Now, years later with a little guy of my own, I took over the family tradition. I have a habit of ‘overdoing’ things, so this might be beyond what general people want to do, but here is my tutorial. Generally, I used things laying around my garage, as I try not to throw out things that I know I could potentially use for quick projects like this, but there were some trips to Home Depot as well.

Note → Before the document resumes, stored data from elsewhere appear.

(* ===== verification/Raft.v ===== *)
(** * The consensus core ([src/raft/raft.{h,cpp}])

    [Raft.t] has the data members of [class Raft] and every member function is
    a definition of the same name.  What the class is given from outside is a
    parameter: the random engine ([Rng]), serialization ([WalPack]), and the
    snapshot callback, a function with its own captured environment [Env]. *)

From S2P Require Import Prelude Msgpack Proto Crc32 Wal.

(** [std::mt19937_64] with [std::uniform_int_distribution<uint32_t>], whose
    values depend on the implementation but lie between the two bounds. *)
Class Rng : Type := {
  rng : Type;
  rng_seed : Z -> rng;
  uniform : Z -> Z -> rng -> Z * rng;
}.

Class RngLaws {R : Rng} : Prop := {
  uniform_bounds lo hi g : lo <= hi -> lo <= fst (uniform lo hi g) <= hi;
}.

(** An engine for concrete runs: it always draws the lower bound. *)
Definition constant_rng : Rng := {|
  rng := unit;
  rng_seed _ := tt;
  uniform lo hi g := (lo, g);
|}.

Lemma constant_rng_laws : @RngLaws constant_rng.
Proof. split. cbn. lia. Qed.

Module Raft.

Inductive State : Type := Follower | PreCandidate | Candidate | Leader.

#[global] Instance State_eq_dec : EqDecision State.
Proof. solve_decision. Defined.

Record ReadIndexToken : Type := MkToken { context : Z; safe_index : Z }.

#[global] Instance ReadIndexToken_eq_dec : EqDecision ReadIndexToken.
Proof. solve_decision. Defined.

Record Progress : Type := MkProgress { match_ : Z; next : Z }.

#[global] Instance Progress_eq_dec : EqDecision Progress.
Proof. solve_decision. Defined.

Definition Progress_default : Progress := MkProgress 0 1.

Record t {R : Rng} {Env : Type} : Type := mk {
  id_ : Z;
  term_ : Z;
  lead_ : Z;
  voted_for_ : Z;
  commit_index_ : Z;
  last_applied_ : Z;
  state_ : State;
  log_ : list Entry.t;
  log_offset_ : Z;
  log_offset_term_ : Z;
  progress_ : gmap Z Progress;
  peers_ : list Z;
  election_timeout_ : Z;
  heartbeat_timeout_ : Z;
  snapshot_threshold_ : Z;
  last_snapshot_index_ : Z;
  election_elapsed_ : Z;
  randomized_election_timeout_ : Z;
  heartbeat_elapsed_ : Z;
  election_rng_ : rng;
  votes_ : gmap Z bool;
  pre_votes_ : gmap Z bool;
  pending_pre_vote_term_ : Z;
  read_index_pending_ : bool;
  pending_read_index_ : Z;
  pending_read_context_ : Z;
  next_read_context_ : Z;
  read_index_acks_ : gmap Z bool;
  last_snapshot_data_ : bytes;
  (* the callback, and what it captures *)
  snapshot_restore_ : option (Z -> bytes -> Env -> bool * Env);
  restore_env : Env;
  wal_ : option WAL.t;
  storage_failed_ : bool;
  msgs_ : list Message.t;
}.
Arguments t {R} Env.

Section Setters.
Context {R : Rng} {Env : Type}.

Definition eta (s : t Env) : t Env :=
  mk R Env (id_ s) (term_ s) (lead_ s) (voted_for_ s) (commit_index_ s) (last_applied_ s)
    (state_ s) (log_ s) (log_offset_ s) (log_offset_term_ s) (progress_ s) (peers_ s)
    (election_timeout_ s) (heartbeat_timeout_ s) (snapshot_threshold_ s)
    (last_snapshot_index_ s) (election_elapsed_ s) (randomized_election_timeout_ s)
    (heartbeat_elapsed_ s) (election_rng_ s) (votes_ s) (pre_votes_ s)
    (pending_pre_vote_term_ s) (read_index_pending_ s) (pending_read_index_ s)
    (pending_read_context_ s) (next_read_context_ s) (read_index_acks_ s)
    (last_snapshot_data_ s) (snapshot_restore_ s) (restore_env s) (wal_ s)
    (storage_failed_ s) (msgs_ s).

The first Halloween with my son (2012), he was eight months old. I wanted to make him a pirate ship, so I bought an old rusty red wagon at a garage sale for $5. A scrap piece of plywood was cut to shape and I bolted it to the lip of the wagon, as this was the base of the entire ship and what everything else was built off. From there, I built a second tier towards the back of the ship using small scraps of 2×4’s and again some more plywood to box it in. I wanted to keep with the wooden theme to give it that ‘real ship’ look, so I then took a few strips of lath and screwed them to the edges of the plywood vertically. From there, I cut more lath to the proper length and used wood glue and a staple gun to attach the horizontal strips. I cut around some openings on each side where my cannons would be mounted. Along the top of the back, I used some cabinet trim to edge out a railing. I made the rear section of wood separately, and attached it to the back of the ship using a couple of old door hinges and a simple gate latch. This provided me with a storage area for tools, and snacks for my son. Some stain was applied and it started really looking like a real ship. A hole saw cut a 3” hole into the center of the plywood base, and my mast made of 3” PVC pipe was dropped into place and secured with PVC hangers to the front of the back wall. An old sheet was cut up to make the mast, and a $1 store basket provided the crows nest. I ran a few eye hooks around the ship and used some white clothes line rope to make the rigging. An old broom handle was put out front and a Barbie was donated to be the mermaid on the front along with some netting. I bolted down an old stadium seat and screwed in an old car seat harness to keep my little tike secure on the rough seas. I made some cannons out of PVC pipe and screwed them to the underside of the plywood base and some battery operated flashing LED’s provided the look of the cannons firing. I scrounged up a couple wooden anchors and a ships wheel and they added an extra bit of realism. Obviously, everything was painted or stained during the process. I usually like to ‘mock it up’ first, then disassemble to paint, then carefully reassemble everything.
The challenging part was the handle. Because the front overhung the handle so much, I needed to come up with a solution. I used some angle iron and screwed it directly to the front axle flange on the top. It ran along the handle, then I attached a second wagon handle to that one using hose clamps. This provided the clearance I needed, but posed a problem of the handle intersection catching on the ground, so I attached an old swivel caster through the lower handle so it would roll along the ground.
My little pirate took first place in a couple parades, and was a hit wherever we took him.
It weighed about 40 pounds when finished, and was a challenge to load into my pickup truck, but well worth the results. Total spent was probably about $50.